(* ===== verification/Tx.v ===== *)
(** * Tx: transactions over the store

    A generated query runs on a transaction-bound [*db.Queries]. [Tx A] is the
    store-passing monad of the functions that receive one: an error ends the
    function and the state it would have left is dropped, because every such
    error makes [WithTx] (repository.go) roll back. Code that inspects an error
    and goes on uses [attempt]; a failed statement has changed nothing, so the
    state at that point is the one from before the statement.

    [wp m Q E s]: running [m] from [s] ends either in a value and a state that
    satisfy [Q] or in an error that satisfies [E]. *)
From S2P Require Import Prelude Db.

Definition Tx (A : Type) : Type := DB → result (A * DB).

#[global] Instance tx_ret : MRet Tx := λ A a s, Ok (a, s).
#[global] Instance tx_bind : MBind Tx := λ A B k m s,
  match m s with Ok (a, s') => k a s' | Err e => Err e end.

Definition fail {A} (e : error) : Tx A := λ s, Err e.
Definition read {A} (f : DB → A) : Tx A := λ s, Ok (f s, s).
Definition write (f : DB → DB) : Tx unit := λ s, Ok (tt, f s).
Definition guard (b : bool) (e : error) : Tx unit := if b then mret tt else fail e.

(** [value, err := m] with the error handed to the program. *)
Definition attempt {A} (m : Tx A) : Tx (result A) := λ s,
  match m s with Ok (a, s') => Ok (Ok a, s') | Err e => Ok (Err e, s) end.

(** A statement whose new table must satisfy the schema. *)
Definition checked (ok : DB → bool) (f : DB → DB) : Tx unit := λ s,
  if ok (f s) then Ok (tt, f s) else Err ErrConstraint.

(** [for _, x := range l { if err := f(x); err != nil { return err } }] *)
Fixpoint for_each {A} (l : list A) (f : A → Tx unit) : Tx unit :=
  match l with
  | [] => mret tt
  | x :: l => f x;; for_each l f
  end.

Lemma bind_ok {A B} (m : Tx A) (k : A → Tx B) s a s' :
  m s = Ok (a, s') → (m ≫= k) s = k a s'.
Proof. unfold mbind, tx_bind. by intros ->. Qed.

Lemma bind_err {A B} (m : Tx A) (k : A → Tx B) s e : m s = Err e → (m ≫= k) s = Err e.
Proof. unfold mbind, tx_bind. by intros ->. Qed.

Lemma bind_inv {A B} (m : Tx A) (k : A → Tx B) s b s' :
  (m ≫= k) s = Ok (b, s') → ∃ a s1, m s = Ok (a, s1) ∧ k a s1 = Ok (b, s').
Proof. unfold mbind, tx_bind. destruct (m s) as [[a s1]|e]; [eauto|done]. Qed.

(** ** Weakest preconditions *)
Definition wp {A} (m : Tx A) (Q : A → DB → Prop) (E : error → Prop) (s : DB) : Prop :=
  match m s with Ok (a, s') => Q a s' | Err e => E e end.

Section wp.
Implicit Types (s : DB) (E : error → Prop).

Lemma wp_ret {A} (a : A) Q E s : Q a s → wp (mret a) Q E s.
Proof. done. Qed.

Lemma wp_fail {A} e (Q : A → DB → Prop) E s : E e → wp (fail e) Q E s.
Proof. done. Qed.

Lemma wp_bind {A B} (m : Tx A) (k : A → Tx B) Q E s :
  wp m (λ a s', wp (k a) Q E s') E s → wp (m ≫= k) Q E s.
Proof. unfold wp, mbind, tx_bind. by destruct (m s) as [[a s']|e]. Qed.

Lemma wp_read {A} (f : DB → A) Q E s : Q (f s) s → wp (read f) Q E s.
Proof. done. Qed.

Lemma wp_write f Q E s : Q tt (f s) → wp (write f) Q E s.
Proof. done. Qed.

Lemma wp_guard b e Q E s :
  (b = true → Q tt s) → (b = false → E e) → wp (guard b e) Q E s.
Proof. destruct b; cbn; auto. Qed.

Lemma wp_attempt {A} (m : Tx A) Q E s :
  wp m (λ a s', Q (Ok a) s') (λ e, Q (Err e) s) s → wp (attempt m) Q E s.
Proof. unfold wp, attempt. by destruct (m s) as [[a s']|e]. Qed.

Lemma wp_checked ok f Q E s :
  (ok (f s) = true → Q tt (f s)) → (ok (f s) = false → E ErrConstraint) →
  wp (checked ok f) Q E s.
Proof. unfold wp, checked. destruct (ok (f s)); auto. Qed.

Lemma wp_mono {A} (m : Tx A) (Q Q' : A → DB → Prop) (E E' : error → Prop) s :
  wp m Q E s → (∀ a s', Q a s' → Q' a s') → (∀ e, E e → E' e) → wp m Q' E' s.
Proof. unfold wp. destruct (m s) as [[a s']|e]; auto. Qed.

Lemma wp_ok {A} (m : Tx A) Q E s a s' : wp m Q E s → m s = Ok (a, s') → Q a s'.
Proof. unfold wp. intros H Heq. by rewrite Heq in H. Qed.

Lemma wp_err {A} (m : Tx A) Q E s e : wp m Q E s → m s = Err e → E e.
Proof. unfold wp. intros H Heq. by rewrite Heq in H. Qed.

(** Loop rule: an invariant of the remaining work list. *)
Lemma wp_for_each {A} (l : list A) f (I : list A → DB → Prop) E s :
  I l s →
  (∀ x l' s', I (x :: l') s' → wp (f x) (λ _, I l') E s') →
  wp (for_each l f) (λ _, I []) E s.
Proof.
  intros HI Hf. revert s HI. induction l as [|x l IH]; intros s HI; cbn; [done|].
  apply wp_bind. eapply wp_mono; [by apply Hf| |done]. cbn. intros _ s' Hs'. by apply IH.
Qed.
End wp.

(** ** Relations every successful run of a transaction step respects

    [m] satisfies [R] when it relates the states before and after each
    successful run. A reflexive and transitive [R] composes along [≫=], so a
    function satisfies [R] as soon as its statements do. *)
Definition respects {A} (R : DB → DB → Prop) (m : Tx A) : Prop :=
  ∀ s a s', m s = Ok (a, s') → R s s'.

Create HintDb respects discriminated.
Create HintDb readonly discriminated.

Section respects.
Context (R : DB → DB → Prop) `{!Reflexive R} `{!Transitive R}.

Lemma respects_ret {A} (a : A) : respects R (mret a).
Proof. intros s b s' [= -> ->]. done. Qed.
Lemma respects_fail {A} e : respects R (fail (A:=A) e).
Proof. done. Qed.
Lemma respects_read {A} (f : DB → A) : respects R (read f).
Proof. intros s b s' [= <- <-]. done. Qed.
Lemma respects_guard b e : respects R (guard b e).
Proof. destruct b; [apply respects_ret|apply respects_fail]. Qed.
Lemma respects_bind {A B} (m : Tx A) (k : A → Tx B) :
  respects R m → (∀ a, respects R (k a)) → respects R (m ≫= k).
Proof.
  intros Hm Hk s b s'. unfold mbind, tx_bind.
  destruct (m s) as [[a s1]|e] eqn:Em; [|done]. intros Hk'.
  etrans; [by eapply Hm|by eapply Hk].
Qed.
Lemma respects_attempt {A} (m : Tx A) : respects R m → respects R (attempt m).
Proof.
  intros Hm s b s'. unfold attempt.
  destruct (m s) as [[a s1]|e] eqn:Em; intros [= <- <-]; [by eapply Hm|done].
Qed.
Lemma respects_for_each {A} (l : list A) f :
  (∀ x, respects R (f x)) → respects R (for_each l f).
Proof.
  intros Hf. induction l as [|x l IH]; cbn; [apply respects_ret|].
  apply respects_bind; auto.
Qed.
Lemma respects_checked ok f : (∀ s, R s (f s)) → respects R (checked ok f).
Proof.
  intros Hf s a s'. unfold checked. case_match; [|done]. intros [= <- <-]. done.
Qed.
End respects.

(** Queries leave the store as it is. *)
Definition readonly {A} (m : Tx A) : Prop := respects (λ s s', s' = s) m.

Lemma readonly_respects {A} R `{!Reflexive R} (m : Tx A) : readonly m → respects R m.
Proof. intros Hm s a s' Heq. by rewrite (Hm s a s' Heq). Qed.

(** A stronger relation implies a weaker one. *)
Lemma respects_mono {A} (R R' : DB → DB → Prop) (m : Tx A) :
  (∀ s s', R s s' → R' s s') → respects R m → respects R' m.
Proof. intros HR Hm s a s' Heq. eauto. Qed.

#[export] Hint Extern 1 (respects _ (mret _)) => apply respects_ret; typeclasses eauto : respects.
#[export] Hint Extern 1 (respects _ (fail _)) => apply respects_fail : respects.
#[export] Hint Extern 1 (respects _ (read _)) => apply respects_read; typeclasses eauto : respects.
#[export] Hint Extern 1 (respects _ (guard _ _)) =>
  apply respects_guard; typeclasses eauto : respects.

Ltac unfold_head m :=
  lazymatch m with
  | ?f _ => unfold_head f
  | write => fail
  | checked => fail
  | _ => unfold m
  end.

(** Walk through the body of a function: sequencing, loops and case splits,
    leaving the statements to the hint database and opening the functions it does
    not know. *)
Ltac respects_step :=
  match goal with
  | |- ∀ _, _ => intro
  | |- _ => solve [eauto with respects]
  | |- respects _ (_ ≫= _) => apply respects_bind; [typeclasses eauto|..]
  | |- respects _ (for_each _ _) => apply respects_for_each; [typeclasses eauto..|]
  | |- respects _ (attempt _) => apply respects_attempt; [typeclasses eauto..|]
  | |- respects _ (match ?x with _ => _ end) => destruct x
  | |- respects _ ?m => unfold_head m; cbn beta iota
  end.
Ltac respects := repeat respects_step.

(** ** Commit and rollback

    [WithTx]: commit the state of a successful function, keep the old one on an
    error. [withQueueTx] additionally purges staged data of terminal
    deployments before the commit and appends the audit entries the function
    queued after it. *)
Definition WithTx {A} (fn : Tx A) (s : DB) : result A * DB :=
  match fn s with
  | Ok (a, s') => (Ok a, s')
  | Err e => (Err e, s)
  end.

Definition queueAudit (id : Z) (action : string) : Tx unit :=
  write (λ s, set_pending_audit (db_pending_audit s ++ [(action, id)]) s).

Definition flush_audit (s : DB) : DB :=
  set_pending_audit [] (set_audit (db_audit s ++ db_pending_audit s) s).

Definition live_statuses : list string :=
  ["queued"; "pending"; "pending_approval"; "running"; "publishing_artifact";
   "awaiting_artifact_approval"].

Definition PurgeTerminalStaging : Tx unit := write (λ s,
  set_staging (filter (λ k : Z * Z * string,
    match db_deployments s !! k.1.1 with
    | Some d => d_Status d ∈? live_statuses
    | None => true
    end = true) (db_staging s)) s).

Definition withQueueTx {A} (fn : Tx A) (s : DB) : result A * DB :=
  match WithTx (a ← (write (set_pending_audit []);; fn); PurgeTerminalStaging;; mret a) s with
  | (Ok a, s') => (Ok a, flush_audit s')
  | (Err e, s') => (Err e, s')
  end.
____
## YOUR ASSIGNMENT
Lines before the one containing "match WithTx (a" are to be left out; that line and every line after it through the end of the data should be copied exactly.

## OUTPUT
  match WithTx (a ← (write (set_pending_audit []);; fn); PurgeTerminalStaging;; mret a) s with
  | (Ok a, s') => (Ok a, flush_audit s')
  | (Err e, s') => (Err e, s')
  end.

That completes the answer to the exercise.